:: DATASET EXCERPTS

(** Every round drops at least one byte, so that the length is enough fuel. *)
Fixpoint trim_left (fuel : nat) (s : string) : string :=
  match fuel, first_such (Strings.HasPrefix s) spaces with
  | S fuel, Some w => trim_left fuel (Strings.Drop (String.length w) s)
  | _, _ => s
  end.

Definition HasSuffix (s w : string) : bool :=
  (String.length w <=? String.length s) &&
    bool_decide (Strings.Drop (String.length s - String.length w) s = w).

Definition Take (n : nat) (s : string) : string := String.substring 0 n s.

Fixpoint trim_right (fuel : nat) (s : string) : string :=
  match fuel, first_such (HasSuffix s) spaces with
  | S fuel, Some w => trim_right fuel (Take (String.length s - String.length w) s)
  | _, _ => s
  end.

Definition TrimSpace (s : string) : string :=
  let s := trim_left (String.length s) s in
  trim_right (String.length s) s.

Example trim_space_ascii : TrimSpace "  a b	 " = "a b".
Proof. vm_compute. reflexivity. Qed.

(** A no-break space and an ideographic space. *)
Example trim_space_unicode : TrimSpace (encoded [194; 160; 97; 227; 128; 128]%N) = "a".
Proof. vm_compute. reflexivity. Qed.

(** *** Trimming twice is trimming once *)

Lemma spaces_not_empty w : w ∈ spaces → 0 < String.length w.
Proof.
  revert w. apply Forall_forall. apply (bool_decide_eq_true_1 (Forall (λ w, 0 < String.length w) spaces)).
  vm_compute. reflexivity.
Qed.

Definition no_lead (s : string) : Prop := ∀ w, w ∈ spaces → Strings.HasPrefix s w = false.
Definition no_trail (s : string) : Prop := ∀ w, w ∈ spaces → HasSuffix s w = false.

Lemma length_Drop n s : String.length (Strings.Drop n s) = String.length s - n.
Proof. revert s. induction n as [|n IH]; intros [|a s]; simpl; auto. Qed.

Lemma HasPrefix_length s w : Strings.HasPrefix s w = true → String.length w ≤ String.length s.
Proof.
  revert s. induction w as [|a w IH]; intros [|b s]; simpl; try done; try lia.
  intros [_ H]%andb_true_iff. specialize (IH _ H). lia.
Qed.

Lemma HasPrefix_app s r w : Strings.HasPrefix s w = true → Strings.HasPrefix (s +:+ r) w = true.
Proof.
  revert s. induction w as [|a w IH]; intros [|b s]; simpl; try done.
  rewrite !andb_true_iff. intros [? H]. split; [done|]. by apply IH.
Qed.

Lemma Take_app n s : ∃ r, s = Take n s +:+ r.
Proof.
  revert n. induction s as [|a s IH]; intros [|n]; simpl; try (by eexists).
  destruct (IH n) as [r Hr]. exists r. unfold Take in *. simpl. by rewrite <- Hr.
Qed.

Lemma length_Take n s : String.length (Take n s) ≤ n.
Proof. unfold Take. revert n. induction s as [|a s IH]; intros [|n]; simpl; try lia. specialize (IH n). lia. Qed.

Lemma trim_left_no_lead fuel s : String.length s ≤ fuel → no_lead (trim_left fuel s).
Proof.
  revert s. induction fuel as [|fuel IH]; intros s Hs; simpl.
  - destruct s; [|simpl in Hs; lia]. intros w Hw. pose proof (spaces_not_empty w Hw). by destruct w; [simpl in *; lia|].
  - destruct (first_such _ spaces) as [w|] eqn:E.
    + apply first_such_Some in E as [Hw Hp]. pose proof (spaces_not_empty w Hw). apply IH. rewrite length_Drop. lia.
    + intros w Hw. by apply (proj1 (first_such_None _ _) E).
Qed.

Lemma trim_right_no_trail fuel s : String.length s ≤ fuel → no_trail (trim_right fuel s).
Proof.
  revert s. induction fuel as [|fuel IH]; intros s Hs; simpl.
  - destruct s; [|simpl in Hs; lia]. intros w Hw. pose proof (spaces_not_empty w Hw). unfold HasSuffix.
    by destruct w; [simpl in *; lia|].
  - destruct (first_such _ spaces) as [w|] eqn:E.
    + apply first_such_Some in E as [Hw Hp]. pose proof (spaces_not_empty w Hw).
      unfold HasSuffix in Hp. apply andb_true_iff in Hp as [Hl%Nat.leb_le _]. apply IH.
      pose proof (length_Take (String.length s - String.length w) s). lia.
    + intros w Hw. by apply (proj1 (first_such_None _ _) E).
Qed.

Lemma trim_right_no_lead fuel s : no_lead s → no_lead (trim_right fuel s).
Proof.
  revert s. induction fuel as [|fuel IH]; intros s Hs; simpl; [done|].
  destruct (first_such _ spaces) as [w|]; [|done]. apply IH. intros u Hu.
  destruct (Take_app (String.length s - String.length w) s) as [r Hr].
  destruct (Strings.HasPrefix (Take _ s) u) eqn:E; [|done].
  apply (HasPrefix_app _ r) in E. rewrite <- Hr in E. by rewrite Hs in E.
Qed.

Lemma trim_left_id fuel s : no_lead s → trim_left fuel s = s.
Proof.
  intros H. destruct fuel; simpl; [done|]. by rewrite (proj2 (first_such_None (Strings.HasPrefix s) spaces) H).
Qed.

Lemma trim_right_id fuel s : no_trail s → trim_right fuel s = s.
Proof.
  intros H. destruct fuel; simpl; [done|]. by rewrite (proj2 (first_such_None (HasSuffix s) spaces) H).
Qed.

Lemma TrimSpace_idemp s : TrimSpace (TrimSpace s) = TrimSpace s.
Proof.
  unfold TrimSpace at 1. rewrite trim_left_id.
  - apply trim_right_id. by apply trim_right_no_trail.
  - apply trim_right_no_lead. by apply trim_left_no_lead.
Qed.

End TrimSpace.
Export TrimSpace (TrimSpace).

(** ** Configuration *)

Record RequestConfig : Type := mkRequestConfig {
  req_Method : string;
  req_Path : string;
  req_Headers : gmap string string;
  req_Timeout : string;
}.

Record ArgConfig : Type := mkArgConfig {
  arg_Name : string;
  arg_Type : string;
  arg_In : string;
  arg_Description : string;
  arg_Required : bool;
  arg_Default : any;
  arg_Enum : list string;
}.

Record ToolMeta : Type := mkToolMeta {
  Tags : list string;
  Risk : string;
  DiscoveryVisibility : option bool;
}.

Record ToolConfig : Type := mkToolConfig {
  tool_Name : string;
  tool_Description : string;
  tool_Cluster : string;
  tool_BackendURL : string;
  tool_Request : RequestConfig;
  tool_Args : list ArgConfig;
  tool_Meta : option ToolMeta;
}.

Record PolicyMatch : Type := mkPolicyMatch {
  pm_Claim : string;
  pm_Equals : string;
  pm_In : list string;
  pm_Regex : string;
  pm_MissingClaim : string;
}.

Record PolicyRule : Type := mkPolicyRule {
  pr_Name : string;
  pr_When : PolicyMatch;
  pr_AllowTags : list string;
  pr_DenyTags : list string;
  pr_MaxRisk : string;
}.

Record WorkflowConfig : Type := mkWorkflowConfig {
  wf_Name : string;
  wf_Description : string;
  wf_Tools : list string;
  wf_When : PolicyMatch;
}.

Record ProgressiveConfig : Type := mkProgressiveConfig {
  InitialBundle : string;
  ExpandAfterCalls : Z;
}.

Record RouterStages : Type := mkRouterStages {
  st_Policy : option bool;
  st_Workflow : option bool;
  st_Progressive : bool;
}.

(** [AuditConfig.SampleRate] is a float; [sample_rate_valid] is what the
    validation computes of it: in the unit interval, neither infinite nor NaN. *)
Record AuditConfig : Type := mkAuditConfig {
  sample_rate_valid : bool;
  DecisionDetailLogging : bool;
}.

Record RouterConfig : Type := mkRouterConfig {
  rc_Fallback : string;
  rc_DefaultBundle : string;
  rc_Stages : RouterStages;
  rc_Policy : list PolicyRule;
  rc_Workflows : list WorkflowConfig;
  rc_Progressive : ProgressiveConfig;
  rc_Audit : AuditConfig;
  rc_MaxEntries : Z;
}.

#[export] Instance RequestConfig_eq_dec : EqDecision RequestConfig.
Proof. solve_decision. Defined.
#[export] Instance ArgConfig_eq_dec : EqDecision ArgConfig.
Proof. solve_decision. Defined.
#[export] Instance ToolMeta_eq_dec : EqDecision ToolMeta.
Proof. solve_decision. Defined.
#[export] Instance ToolConfig_eq_dec : EqDecision ToolConfig.
Proof. solve_decision. Defined.

(** ** [StringSet] *)

Definition StringSet : Type := gset string.

Definition NewStringSet (values : list string) : StringSet := list_to_set values.

(** The errors of [NewValidatedStringSet] and [compileWorkflowTools]: which
    index is wrong, and how. *)
Inductive name_error : Type :=
  | NameEmpty (i : nat)
  | NameDuplicate (name : string) (i : nat).

Fixpoint validated_set (i : nat) (values : list string) (set : StringSet) : result name_error StringSet :=
  match values with
  | [] => Ok set
  | value :: values =>
      let name := TrimSpace value in
      if decide (name = "") then Err (NameEmpty i)
      else if decide (name ∈ set) then Err (NameDuplicate name i)
      else validated_set (S i) values ({[name]} ∪ set)
  end.

Definition NewValidatedStringSet (values : list string) : result name_error StringSet :=
  validated_set 0 values ∅.

Definition set_Contains (s : StringSet) (value : string) : bool := bool_decide (value ∈ s).

(** The loop runs over the smaller of the two sets. *)
Definition Intersects (s other : StringSet) : bool :=
  if decide (s = ∅ ∨ other = ∅) then false
  else
    let '(a, b) := if decide (size other < size s) then (other, s) else (s, other) in
    existsb (set_Contains b) (elements a).

Fixpoint unique_names (i : nat) (tools : list ToolConfig) (seen : StringSet) : result name_error unit :=
  match tools with
  | [] => Ok ()
  | tool :: tools =>
      if decide (tool_Name tool = "") then Err (NameEmpty i)
      else if decide (tool_Name tool ∈ seen) then Err (NameDuplicate (tool_Name tool) i)
      else unique_names (S i) tools ({[tool_Name tool]} ∪ seen)
  end.

Definition ValidateUniqueNames (tools : list ToolConfig) : result name_error unit := unique_names 0 tools ∅.

(** ** [ToolCatalogView] *)

Record ToolCatalogView : Type := mkToolCatalogView {
  ordered : list ToolConfig;
  byName : gmap string ToolConfig;
}.

(** The first tool of a name is the one the index keeps. *)
Definition index_tool (m : gmap string ToolConfig) (tool : ToolConfig) : gmap string ToolConfig :=
  match m !! tool_Name tool with
  | None => <[tool_Name tool := tool]> m
  | Some _ => m
  end.

Definition NewToolCatalogView (tools : list ToolConfig) : ToolCatalogView :=
  mkToolCatalogView tools (foldl index_tool ∅ tools).

Definition PickOrdered (v : ToolCatalogView) (names : list string) : list ToolConfig :=
  omap (λ name, byName v !! name) names.

Definition FilterSet (v : ToolCatalogView) (names : StringSet) : list ToolConfig :=
  if decide (ordered v = [] ∨ names = ∅) then []
  else filter (λ tool, tool_Name tool ∈ names) (ordered v).

Definition view_Names (v : ToolCatalogView) : list string := map tool_Name (ordered v).

Definition IsToolDiscoverable (t : ToolConfig) : bool :=
  match tool_Meta t with
  | None => true
  | Some m => match DiscoveryVisibility m with None => true | Some b => b end
  end.

Definition DiscoverableTools (tools : list ToolConfig) : list ToolConfig :=
  filter (λ tool, IsToolDiscoverable tool = true) tools.

Definition DiscoverableNames (v : ToolCatalogView) : list string :=
  map tool_Name (filter (λ tool, IsToolDiscoverable tool = true) (ordered v)).

Definition DiscoverableToolNames (tools : list ToolConfig) : list string :=
  DiscoverableNames (NewToolCatalogView tools).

::::

#### [WORK TASK]
Every line from the start of the material above through the line that contains "Definition Take (n" must be written out exactly, with both ends included.

#### [RESPONSE AREA]
(** Every round drops at least one byte, so that the length is enough fuel. *)
Fixpoint trim_left (fuel : nat) (s : string) : string :=
  match fuel, first_such (Strings.HasPrefix s) spaces with
  | S fuel, Some w => trim_left fuel (Strings.Drop (String.length w) s)
  | _, _ => s
  end.

Definition HasSuffix (s w : string) : bool :=
  (String.length w <=? String.length s) &&
    bool_decide (Strings.Drop (String.length s - String.length w) s = w).

Definition Take (n : nat) (s : string) : string := String.substring 0 n s.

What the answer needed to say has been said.